Very nice looking device.

Reactions: Agree 1


----------



## Nailedit77 (1/7/16)

Have to have this.... that brown is soooo nice

Reactions: Agree 1


----------



## Baker (1/7/16)

Sickboy77 said:


> Have to have this.... that brown is soooo nice



With the coffee Crown 2

Reactions: Like 1


----------



## Rossouw (1/7/16)

The 5000mAh is going to be nice

Reactions: Like 1


----------



## Silver (2/7/16)

@BumbleBee - do you think this might just displace the mighty istick50?


----------



## Gizmo (2/7/16)

Silver said:


> @BumbleBee - do you think this might just displace the mighty istick50?



I think so and it's also nice that Eleaf is releasing a new mod with a built in battery we all know will be quality

Reactions: Agree 2 | Thanks 1


----------



## jprossouw (2/7/16)

Will definitely get myself one of these


----------



## Clouds4Days (2/7/16)

Also coming from eleaf im sure we can expect suberb quality like the pico at a nice price.

Reactions: Agree 1


----------



## BumbleBee (2/7/16)

Silver said:


> @BumbleBee - do you think this might just displace the mighty istick50?


The thought didn't even cross my mind, my iStick 50W has just been rocking on without any hiccups so replacing it hasn't occurred to me until you said it and reignited the CUD that I had under control. Thanks for that 

I haven't compared the dimensions yet but if they're similar then this one will definitely fit the slot that the IS50W has created.
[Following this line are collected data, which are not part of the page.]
(* ===== verification/Message.v ===== *)
(** * Message: headers and body of a message

    Models [src/internal/gateway/message.go]: parsing a message into an ordered
    list of header fields and a body, printing it back, and the header edits a
    milter may request. *)

From S2P Require Import Prelude Unicode GoStrings.

Definition COLON : ascii := chr 58.

Module Message.

Record headerField := mkField { Name : bytes; Value : bytes }.
Record parsedMessage := mkParsed { Headers : list headerField; Body : bytes }.

#[export] Instance headerField_eq_dec : EqDecision headerField.
Proof. solve_decision. Defined.
#[export] Instance parsedMessage_eq_dec : EqDecision parsedMessage.
Proof. solve_decision. Defined.

(** The lines [bufio.Reader.ReadString('\n')] returns one after the other: each
    ends with LF, except the last when the data does not. *)
Fixpoint split_lines (data : bytes) : list bytes :=
  match data with
  | [] => []
  | c :: data' =>
      if c =b LF then [LF] :: split_lines data'
      else match split_lines data' with
           | [] => [[c]]
           | l :: ls => (c :: l) :: ls
           end
  end.

Definition starts_blank (line : bytes) : bool :=
  match line with c :: _ => (c =b SP) || (c =b TAB) | [] => false end.

(** The read loop of [parseMessage], over the lines still to be read; [acc]
    holds the headers read so far, last first. *)
Fixpoint parseLoop (lines : list bytes) (acc : list headerField) : parsedMessage :=
  match lines with
  | [] => mkParsed (rev acc) []
  | line :: rest =>
      let trimmed := TrimRight line [CR; LF] in
      if trimmed =b [] then mkParsed (rev acc) (concat rest)
      else
        match starts_blank line, acc with
        | true, last :: acc' =>
            (* continuation of a folded header, kept verbatim *)
            parseLoop rest (mkField (Name last) (Value last ++ CRLF ++ trimmed) :: acc')
        | _, _ =>
            let '(name, value, found) := Cut trimmed COLON in
            if negb found then
              (* not a header: everything from here is body *)
              mkParsed (rev acc) (line ++ concat rest)
            else parseLoop rest (mkField name (TrimPrefix value [SP]) :: acc)
        end
  end.

(** Reading from memory never fails other than by reaching the end, so the
    error return of [parseMessage] is never taken. *)
Definition parseMessage (data : bytes) : result parsedMessage :=
  Ok (parseLoop (split_lines data) []).

(** One header as written by [fmt.Fprintf(w, "%s: %s\r\n", ...)]. *)
Definition fieldBytes (f : headerField) : bytes := Name f ++ [COLON; SP] ++ Value f ++ CRLF.

(** The successive writes of [WriteHeaders]. *)
Definition headerWrites (m : parsedMessage) : list bytes := (fieldBytes <$> Headers m) ++ [CRLF].

Definition Bytes (m : parsedMessage) : bytes := concat (headerWrites m) ++ Body m.

Definition addHeader (m : parsedMessage) (name value : bytes) : parsedMessage :=
  mkParsed (Headers m ++ [mkField name value]) (Body m).

(** [insertHeader]: [index] is one-based and clamped to the header block. *)
Definition insertHeader (m : parsedMessage) (index : Z) (name value : bytes) : parsedMessage :=
  let pos := (index - 1)%Z in
  let pos := if (pos <? 0)%Z then 0%Z else pos in
  let pos := if (zlen (Headers m) <? pos)%Z then zlen (Headers m) else pos in
  mkParsed (ztake pos (Headers m) ++ mkField name value :: zdrop pos (Headers m)) (Body m).

Section Change.
Context `{Unicode}.

(** The loop of [changeHeader]; [None] when it runs off the end without having
    found the [index]-th header of that name. *)
Fixpoint changeLoop (hs : list headerField) (seen index : Z) (name value : bytes)
    : option (list headerField) :=
  match hs with
  | [] => None
  | h :: hs' =>
      if negb (EqualFold (Name h) name) then cons h <$> changeLoop hs' seen index name value
      else
        let seen := (seen + 1)%Z in
        if negb (seen =? index)%Z then cons h <$> changeLoop hs' seen index name value
        else if value =b [] then Some hs'
        else Some (mkField (Name h) value :: hs')
  end.

Definition changeHeader (m : parsedMessage) (index : Z) (name value : bytes) : parsedMessage :=
  match changeLoop (Headers m) 0 index name value with
  | Some hs => mkParsed hs (Body m)
  | None => if value <>b [] then addHeader m name value else m
  end.
End Change.

End Message.
Import Message.

(** ** Lines *)

Lemma split_lines_app l s : LF ∉ l -> split_lines (l ++ LF :: s) = (l ++ [LF]) :: split_lines s.
Proof.
  induction l as [|c l IH]; cbn [split_lines app]; intros Hl.
  - by rewrite bool_decide_eq_true_2.
  - rewrite not_elem_of_cons in Hl. destruct Hl as [Hc Hl].
    rewrite bool_decide_eq_false_2 by congruence. by rewrite IH.
Qed.

Lemma concat_split_lines s : concat (split_lines s) = s.
Proof.
  induction s as [|c s IH]; simpl; [done|]. case_bool_decide; subst; simpl; [by rewrite IH|].
  destruct (split_lines s) as [|l ls]; simpl in *; by rewrite <- IH.
Qed.

(** Lines as the reader cuts them: no LF but a final one. *)
Definition is_line (l : bytes) : Prop := exists k, (LF ∉ k) /\ (l = k ++ [LF] \/ l = k /\ k <> []).

Lemma split_lines_are_lines s : Forall is_line (split_lines s).
Proof.
  induction s as [|c s IH]; simpl; [constructor|]. case_bool_decide as Hc.
  { constructor; [|done]. exists []. split; [set_solver|by left]. }
  destruct (split_lines s) as [|l ls]; simpl.
  - constructor; [|done]. exists [c]. split; [set_solver|]. right. done.
  - apply Forall_cons in IH as [(k & Hk & Hl) Hls]. constructor; [|done].
    exists (c :: k). split; [set_solver|]. destruct Hl as [->|[-> ?]]; [by left|by right].
Qed.

(** A line's content: no LF, and no CR at the end that trimming would take. *)
Definition clean (l : bytes) : Prop := (LF ∉ l) /\ TrimRight l [CR; LF] = l.

Lemma TrimRight_app_in l k cs : Forall (.∈ cs) k -> TrimRight (l ++ k) cs = TrimRight l cs.
Proof.
  intros Hk%Forall_rev. unfold TrimRight, drop_while_end. f_equal. rewrite rev_app_distr.
  induction Hk as [|x t Hx _ IH]; simpl; [done|]. by rewrite bool_decide_eq_true_2.
Qed.

Lemma TrimRight_decompose l cs :
  exists k, l = TrimRight l cs ++ k /\ Forall (.∈ cs) k /\ TrimRight (TrimRight l cs) cs = TrimRight l cs.
Proof.
  unfold TrimRight, drop_while_end.
  destruct (drop_while_spec (λ c, bool_decide (c ∈ cs)) (rev l)) as (k & E & Hk & Hh).
  exists (rev k). split; [|split].
  - apply (f_equal (@rev _)) in E. by rewrite rev_involutive, rev_app_distr in E.
  - apply Forall_rev. eapply Forall_impl; [done|]. intros x Hx. simpl in Hx. by bools.
  - rewrite rev_involutive. destruct (drop_while _ _) as [|x t]; simpl in *; [done|].
    by rewrite Hh.
Qed.

Lemma TrimRight_last l x cs : x ∉ cs -> TrimRight (l ++ [x]) cs = l ++ [x].
Proof.
  intros Hx. unfold TrimRight, drop_while_end. rewrite rev_app_distr. simpl.
  rewrite bool_decide_eq_false_2 by done. simpl. by rewrite rev_involutive.
Qed.

(** Trimming looks only at the end: a clean, non-empty end protects what
    precedes it. *)
Lemma TrimRight_clean_app l k cs : k <> [] -> TrimRight k cs = k -> TrimRight (l ++ k) cs = l ++ k.
Proof.
  intros Hne Hk. destruct (exists_last Hne) as (k' & x & ->). rewrite app_assoc.
  apply TrimRight_last. intros Hx.
  rewrite TrimRight_app_in in Hk by (by constructor).
  destruct (TrimRight_decompose k' cs) as (t & E & _ & _). rewrite E in Hk at 2.
  apply (f_equal (@length _)) in Hk. rewrite !length_app in Hk. simpl in Hk. lia.
Qed.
I'll take a brushed silver one 

...and maybe a black one and a white one too 

Hmmm... The brown one looks good too

Reactions: Like 1


----------



## Silver (2/7/16)

BumbleBee said:


> The thought didn't even cross my mind, my iStick 50W has just been rocking on without any hiccups so replacing it hasn't occurred to me until you said it and reignited the CUD that I had under control. Thanks for that
> 
> I haven't compared the dimensions yet but if they're similar then this one will definitely fit the slot that the IS50W has created.
> 
> ...



Here we go @BumbleBee !

Big boots to fill when trying to replace the iStick50 

Mine is also rocking along happily - and has been doing so without a single flaw for quite some time. Agreed with you on the dimensions. The iStick50 has the perfect hand hold dimensions for me. And with the sleeve it just goes anywhere and is so easy to grip and hold. 

It's quite funny how attached one gets to a piece of metal with some electronics.

Reactions: Like 1 | Agree 2


----------